* _Problem_
The job is to find each line of the records below that includes the word "else" and copy it.

* _Records_
(** ** Alpha-beta and minimax agree *)

(** C1: called with the full window ([alpha] minus infinity, [beta] plus
    infinity), [alpha_beta] returns the same score and the same move as
    [minimax] on the same state, depth and maximizing flag, whatever the
    node counter is; and with enough fuel both do return an integer
    score. *)
Theorem alpha_beta_full_window_is_minimax :
  forall fuel s depth flag c c',
    result (alpha_beta fuel s depth NegInf PosInf flag c) =
    result (minimax fuel s depth flag c')
    /\ (fuel_suffices fuel s depth ->
        exists score move,
          result (minimax fuel s depth flag c') = Some (Int score, move)
          /\ result (alpha_beta fuel s depth NegInf PosInf flag c) =
             Some (Int score, move)).
Proof.
  intros fuel s depth flag c c'.
  rewrite alpha_beta_erase, minimax_erase, alpha_beta_pure_full_window.
  split; [reflexivity |]. intros H.
  destruct (minimax_pure_returns fuel s depth flag H) as [[val m] Hr].
  destruct (minimax_pure_int _ _ _ _ _ _ Hr) as [z ->].
  exists z, m. split; exact Hr.
Qed.

Lemma alpha_beta_full_window_is_minimax_witness :
  fuel_suffices 11 (mkGameState 8 0 0 COMPUTER) 10
  /\ exists score move,
       result (minimax 11 (mkGameState 8 0 0 COMPUTER) 10 true 0) =
       Some (Int score, move)
       /\ result (alpha_beta 11 (mkGameState 8 0 0 COMPUTER) 10 NegInf PosInf true 0) =
          Some (Int score, move).
Proof.
  assert (H : fuel_suffices 11 (mkGameState 8 0 0 COMPUTER) 10)
    by (left; simpl; lia).
  split; [exact H |].
  exact (proj2 (alpha_beta_full_window_is_minimax
                  11 (mkGameState 8 0 0 COMPUTER) 10 true 0 0) H).
Defined.

(** ** The contract of minimax *)

Lemma minimax_pure_first_best :
  forall fuel s depth flag v2 v3 v4 m2 m3 m4,
    depth <> 0 -> is_terminal s = false ->
    minimax_pure fuel (successor s 2) (depth - 1) (negb flag) = Some (Int v2, m2) ->
    minimax_pure fuel (successor s 3) (depth - 1) (negb flag) = Some (Int v3, m3) ->
    minimax_pure fuel (successor s 4) (depth - 1) (negb flag) = Some (Int v4, m4) ->
    exists move,
      minimax_pure (S fuel) s depth flag =
        Some (Int (value_of v2 v3 v4 move), Some move)
      /\ first_best flag v2 v3 v4 move.
Proof.
  intros fuel s depth flag v2 v3 v4 m2 m3 m4 Hd Ht H2 H3 H4.
  simpl. apply Z.eqb_neq in Hd. rewrite Hd, Ht. simpl.
  rewrite (get_successors_nonterminal s Ht).
  destruct flag; simpl negb in *;
    cbn [pure_max_loop pure_min_loop]; rewrite H2, H3, H4;
    cbn [num_gtb num_ltb];
    repeat match goal with
           | |- context [?a <? ?b] => destruct (Z.ltb_spec a b)
           end;
    match goal with
    | |- exists move, Some (_, Some ?m) = _ /\ _ => exists m
    end;
    (split; [reflexivity |]);
    unfold first_best, value_of; (split; [lia |]);
    intros m' [-> | [-> | ->]]; simpl; split; intros; lia.
Qed.
(** * Recursive least squares for the resistor model V = R I + b

    A shallow embedding of the notebook
    [Module 1 - Least Squares/Recursive Least Squares.ipynb]:
    the batch solution of cell 4 and the recursive estimator of cell 7.

    The notebook is given two semantics.

    In the first, NumPy's float64 arrays are modelled by lists of rationals
    in lowest terms ([Qc]): every arithmetic operation is the exact one, so
    the results stated over it are the exact-arithmetic semantics of the
    notebook, and two numbers are equal exactly when they have the same
    value.  A decimal literal such as [0.2] denotes the rational [2/10].
    The shapes, the order of the statements, the exceptions and the history
    writes do not depend on the arithmetic.

    In the second, the module [Binary64], the numbers of cell 7 are IEEE 754
    binary64 floats and every operation rounds as float64 does.  It decides
    what rounding, overflow and NaN do to the properties stated in exact
    arithmetic. *)

From Stdlib Require Import Arith QArith Qabs Qcanon Qfield Lqa Lia List Permutation.
From Stdlib Require Import Floats.
Import ListNotations.
Open Scope Q_scope.
Open Scope Qc_scope.

(** ** The fragment of NumPy used by the notebook *)

Module Np.

(** A 1-D array and a 2-D array (row major). *)
Definition vector := list Qc.
Definition matrix := list (list Qc).

(** The array bound to [I] is 2-D when loaded and 1-D after the
    reshape inside the loop. *)
Inductive ndarray :=
| Arr1 (v : vector)
| Arr2 (m : matrix).

(** The exceptions the notebook's operations can raise.  [Unsupported]
    marks a shape of [inv] this model does not cover. *)
Inductive exn := LinAlgError | IndexError | ValueError | Unsupported.

Inductive result (A : Type) :=
| Ok (a : A)
| Raise (e : exn).
Arguments Ok {A} a.
Arguments Raise {A} e.

Definition rbind {A B} (r : result A) (k : A -> result B) : result B :=
  match r with
  | Ok a => k a
  | Raise e => Raise e
  end.

Fixpoint zip_with {A B C} (f : A -> B -> C) (l : list A) (l' : list B) : list C :=
  match l, l' with
  | a :: t, b :: t' => f a b :: zip_with f t t'
  | _, _ => []
  end.

(** [a.shape[0]] *)
Definition shape0 (a : ndarray) : nat :=
  match a with
  | Arr1 v => length v
  | Arr2 m => length m
  end.

(** [a.ravel()]: the elements in row-major order. *)
Definition ravel (a : ndarray) : vector :=
  match a with
  | Arr1 v => v
  | Arr2 m => concat m
  end.

(** [a.reshape(n)]: the same elements under the shape [(n,)];
    [ValueError] when the array does not hold [n] elements. *)
Definition reshape1 (n : nat) (a : ndarray) : result vector :=
  if Nat.eqb (length (ravel a)) n then Ok (ravel a) else Raise ValueError.

Fixpoint chunks (r c : nat) (l : vector) : matrix :=
  match r with
  | O => []
  | S r' => firstn c l :: chunks r' c (skipn c l)
  end.

(** [a.reshape(r, c)] *)
Definition reshape2 (r c : nat) (a : ndarray) : result matrix :=
  if Nat.eqb (length (ravel a)) (r * c) then Ok (chunks r c (ravel a))
  else Raise ValueError.

(** [a[k]] on the first axis; [IndexError] out of range. *)
Definition getitem {A} (l : list A) (k : nat) : result A :=
  match nth_error l k with
  | Some a => Ok a
  | None => Raise IndexError
  end.

Fixpoint set_nth {A} (l : list A) (k : nat) (a : A) : list A :=
  match l, k with
  | [], _ => []
  | _ :: t, O => a :: t
  | h :: t, S k' => h :: set_nth t k' a
  end.

(** [a[k] = v] on the first axis; [IndexError] out of range. *)
Definition setitem {A} (l : list A) (k : nat) (a : A) : result (list A) :=
  if Nat.ltb k (length l) then Ok (set_nth l k a) else Raise IndexError.

(** [np.zeros((n, c))] and [np.zeros((n, r, c))] *)
Definition zeros1 (c : nat) : vector := repeat 0 c.
Definition zeros2 (r c : nat) : matrix := repeat (zeros1 c) r.
Definition zeros3 (n r c : nat) : list matrix := repeat (zeros2 r c) n.

(** [np.eye(n)] *)
Fixpoint eye (n : nat) : matrix :=
  match n with
  | O => []
  | S n' => (1 :: zeros1 n') :: map (cons 0) (eye n')
  end.

(** [m.T] *)
Fixpoint transpose (m : matrix) : matrix :=
  match m with
  | [] => []
  | r :: rest =>
      match rest with
      | [] => map (fun x => [x]) r
      | _ :: _ => zip_with cons r (transpose rest)
      end
  end.

Definition dot (u v : vector) : Qc :=
  fold_left Qcplus (zip_with Qcmult u v) 0.

(** [A @ B] (also [A.dot(B)]) for conforming 2-D arrays. *)
Definition matmul (A B : matrix) : matrix :=
  map (fun row => map (dot row) (transpose B)) A.

(** [A + B] and [A - B] for 2-D arrays of the same shape. *)
Definition madd (A B : matrix) : matrix := zip_with (zip_with Qcplus) A B.
Definition msub (A B : matrix) : matrix := zip_with (zip_with Qcminus) A B.

(** [v - B] where [v] is 1-D and [B] 2-D: [v] is broadcast over the
    rows of [B].  The notebook subtracts the 1x1 array [H_k @ x_k] from the
    one-element [V[k]]; the broadcast of a longer [v] against a shorter row
    is not modelled. *)
Definition bsub (v : vector) (B : matrix) : matrix :=
  map (zip_with Qcminus v) B.

(** [np.linalg.inv]: the inverse of a square matrix, [LinAlgError] on a
    singular or a non-square one.  The notebook inverts a 1x1 and a 2x2
    matrix; the inverse is written out for these two shapes.  This is the
    inverse in exact arithmetic: singular means that the number, or the
    determinant, is zero, and the entries of the inverse are the exact
    quotients.  [Binary64.inv] is the 1x1 inverse over floats. *)
Definition inv (m : matrix) : result matrix :=
  match m with
  | [[s]] =>
      if Qeq_bool s 0 then Raise LinAlgError else Ok [[/ s]]
  | [[a; b]; [c; d]] =>
      let det := a * d - b * c in
      if Qeq_bool det 0 then Raise LinAlgError
      else Ok [[d / det; - b / det]; [- c / det; a / det]]
  | _ =>
      if forallb (fun row => Nat.eqb (length row) (length m)) m
      then Raise Unsupported else Raise LinAlgError
  end.

(** Entry [m[i, j]]; used in statements only. *)
Definition entry (m : matrix) (i j : nat) : Qc := nth j (nth i m []) 0.

End Np.
Import Np.

Declare Scope np_scope.
Delimit Scope np_scope with np.
Notation "A *m B" := (matmul A B) (at level 40, left associativity) : np_scope.
Notation "A +m B" := (madd A B) (at level 50, left associativity) : np_scope.
Notation "A -m B" := (msub A B) (at level 50, left associativity) : np_scope.
Notation "A ^T" := (transpose A) (at level 1, format "A ^T") : np_scope.
Notation "x <- r ;; k" := (rbind r (fun x => k))
  (at level 61, r at next level, right associativity) : np_scope.
Open Scope np_scope.

(** ** Cell 1: the data *)

(** The literals of a row, read as rationals. *)
Definition lit (l : list Q) : vector := map Q2Qc l.

Definition I_data : ndarray := Arr2 [lit [0.2; 0.3; 0.4; 0.5; 0.6]]^T.
Definition V_data : matrix := [lit [1.23; 1.38; 2.06; 2.47; 3.17]]^T.

(** ** Cell 4: the batch solution *)

(** [H = np.ones((5, 2)); H[:, 0] = I.ravel()], for the five currents that
    [H] has rows for. *)
Definition batch_H (I : ndarray) : matrix := map (fun i => [i; 1]) (ravel I).

(** [x_ls = inv(H.T.dot(H)).dot(H.T.dot(V))] *)
Definition x_ls (I : ndarray) (V : matrix) : result matrix :=
  let H := batch_H I in
  G <- inv (H^T *m H) ;;
  Ok (G *m (H^T *m V)).

(** ** Cell 7: the recursive solution *)

(** Line 215: [H_k = np.array([[I[k], 1.0]])] *)
Definition construct_H (Ik : Qc) : matrix := [[Ik; 1]].

(** The innovation covariance [H_k @ P_k @ H_k.T + R_k] inside line 219. *)
Definition innovation (P_k H_k R_k : matrix) : matrix :=
  H_k *m P_k *m H_k^T +m R_k.

(** Line 219: [K_k = P_k @ H_k.T @ np.linalg.inv(H_k @ P_k @ H_k.T + R_k)] *)
Definition gain (P_k H_k R_k : matrix) : result matrix :=
  Sinv <- inv (innovation P_k H_k R_k) ;;
  Ok (P_k *m H_k^T *m Sinv).

(** Line 223: [x_k = x_k + K_k @ (V[k] - H_k @ x_k)] *)
Definition estimate (x_k K_k : matrix) (Vk : vector) (H_k : matrix) : matrix :=
  x_k +m K_k *m (bsub Vk (H_k *m x_k)).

* _Answer section_
  if Nat.eqb (length (ravel a)) n then Ok (ravel a) else Raise ValueError.
  else Raise ValueError.
  if Nat.ltb k (length l) then Ok (set_nth l k a) else Raise IndexError.
      if Qeq_bool s 0 then Raise LinAlgError else Ok [[/ s]]
      else Ok [[d / det; - b / det]; [- c / det; a / det]]
      then Raise Unsupported else Raise LinAlgError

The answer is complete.